Question: To illustrate the consolidation process, assume that Tiny has earned revenues of $800,000 and incurred
expenses of $500,000 during the year to date. In addition, the company reports a single asset, land costing
$400,000 but with a $720,000 fair value. The only liability is a $300,000 note payable. Thus, the company’s net
book value is $100,000 ($400,000 land less $300,000 note payable). Tiny also owns the rights to a well-known
trademark that has no book value because it was developed many years ago at little or no cost. However, it is now
estimated to be worth $210,000.
The assets and liabilities held by Tiny have a net fair value of $630,000 ($720,000 land plus $210,000 trademark
less $300,000 note payable). Because the company has been extremely popular and developed a large customer
base, Giant agrees to pay $900,000 to acquire all the outstanding stock. If consolidated financial statements are
created at the time of a corporate acquisition, what figures are reported by the business combination?

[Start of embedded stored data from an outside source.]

(* ===== verification/IdeSpec.v ===== *)
(** The driver of ide.c does what memide.c does at once: a simulation, in which
    each request takes effect when the drive ends its command. *)
From S2P Require Import Prelude Layout Locks Bio Ide.

(** * The parts of the driver *)

Definition failed (j : job) : bool := match j with Failed => true | _ => false end.
Definition dirty (bf : buf) : bool := negb (Z.land (b_flags bf) B_DIRTY =? 0).

(** The command for a request to disk 1; a block is a sector. *)
Definition command (bf : buf) : job :=
  if dirty bf then Writing 1 (b_blockno bf) 1 (b_data bf) else Reading 1 (b_blockno bf) 1.

Section parts.
Context {H : Type} `{HL : DriveLaws H}.
Local Abbreviation st := (istate H).

Lemma same_drive_trans (h1 h2 h3 : H) : same_disk h1 h2 -> same_disk h2 h3 -> same_disk h1 h3.
Proof. unfold same_disk. intros [-> ->] [-> ->]. done. Qed.

Lemma set_hw_twice h1 h2 (s : st) : set_hw h2 (set_hw h1 s) = set_hw h2 s.
Proof. done. Qed.
Lemma set_hw_id (s : st) : set_hw (hw s) s = s.
Proof. by destruct s. Qed.

Lemma wp_idewait ce (s : st) (Q : Z -> st -> Prop) : settled (job_of (hw s)) = true ->
  (forall h', same_disk (hw s) h' -> Q (if ce && failed (job_of (hw s)) then -1 else 0) (set_hw h' s)) ->
  wp (idewait ce) s Q.
Proof.
  intros Hs HQ. unfold idewait. apply wp_bind.
  apply (wp_while_loop (fun k _ s' => exists h', s' = set_hw h' s /\ same_disk (hw s) h' /\ (ready_in h' < k)%nat)).
  - exists (hw s). rewrite set_hw_id. split_and!; [done|done|]. pose proof (ready_bound (hw s)). lia.
  - intros _ s' (h' & _ & _ & ?). lia.
  - intros k _ s' (h' & -> & Hd & Hk). apply wp_bind. unfold wp, status. cbn [hw set_hw].
    destruct (inb_status h') as [Hd' Hr]; [by rewrite (proj1 Hd)|].
    pose proof (same_drive_trans _ _ _ Hd Hd') as Hd2. destruct (ready_in h') as [|m].
    + destruct Hr as [-> Hf]. rewrite Z.eqb_refl. cbn [negb]. unfold ret. rewrite set_hw_twice.
      specialize (HQ _ Hd2). rewrite (proj1 Hd) in Hf.
      assert (negb (Z.land (inb 503 h').1 (Z.lor IDE_DF IDE_ERR) =? 0) = failed (job_of (hw s))) as ->.
      { destruct (Z.eqb_spec (Z.land (inb 503 h').1 (Z.lor IDE_DF IDE_ERR)) 0) as [E|E].
        - destruct (job_of (hw s)); try done. by destruct (proj2 Hf eq_refl).
        - by rewrite (proj1 Hf E). }
      by destruct (ce && failed (job_of (hw s))).
    + destruct Hr as [Hb Hr]. assert (Z.land (inb 503 h').1 (Z.lor IDE_BSY IDE_DRDY) <> IDE_DRDY) as Hn.
      { intros E. apply Hb. change IDE_BSY with (Z.land (Z.lor IDE_BSY IDE_DRDY) IDE_BSY). rewrite Z.land_assoc, E. done. }
      rewrite (proj2 (Z.eqb_neq _ _) Hn). cbn [negb]. unfold ret. rewrite set_hw_twice.
      eexists. split_and!; [done|done|lia].
Qed.

Lemma wp_out (f : H -> H) (s : st) (Q : unit -> st -> Prop) : Q tt (set_hw (f (hw s)) s) -> wp (out f) s Q.
Proof. done. Qed.

Lemma wp_ibuf i bf (s : st) (Q : buf -> st -> Prop) : ibufs s !! i = Some bf -> Q bf s -> wp (ibuf i) s Q.
Proof. unfold wp, ibuf. by intros ->. Qed.

(** The registers select the sector. *)
Lemma lba_bytes s : 0 <= s < 2 ^ 28 ->
  Z.land s 0xff + Z.shiftl (Z.land (Z.shiftr s 8) 0xff) 8 + Z.shiftl (Z.land (Z.shiftr s 16) 0xff) 16 +
    Z.shiftl (Z.land (Z.shiftr s 24) 0x0f) 24 = s.
Proof.
  intros Hs. change 0xff with (Z.ones 8). change 0x0f with (Z.ones 4). rewrite !Z.land_ones, !Z.shiftr_div_pow2, !Z.shiftl_mul_pow2 by lia.
  change (2 ^ 8) with 256. change (2 ^ 16) with 65536. change (2 ^ 24) with 16777216. change (2 ^ 4) with 16. change (2 ^ 28) with 268435456 in Hs.
  Z.div_mod_to_equations. lia.
Qed.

Answer: In consolidating Giant and its subsidiary Tiny at the date of this acquisition, neither the subsidiary
revenues of $800,000 nor its expenses of $500,000 are included. Their financial impact occurred prior to the
takeover by Giant; those profits benefitted the previous owners. Therefore, only the revenues and expenses
reported by Giant make up consolidated income statement totals determined on the day the parent acquires the
At the same time, consolidated balance sheet totals will not show any “investment in Tiny Company” as in the
other methods demonstrated above. Instead, Tiny’s land is added to Giant’s own totals at its $720,000 fair value.
The trademark is consolidated at $210,000 to reflect the amounts paid by Giant to acquire ownership of the
subsidiary. The note payable is added to the consolidated figures at $300,000, which was its fair value as well as
its book value. Subsidiary assets and liabilities are included in consolidated totals as if purchased by the parent.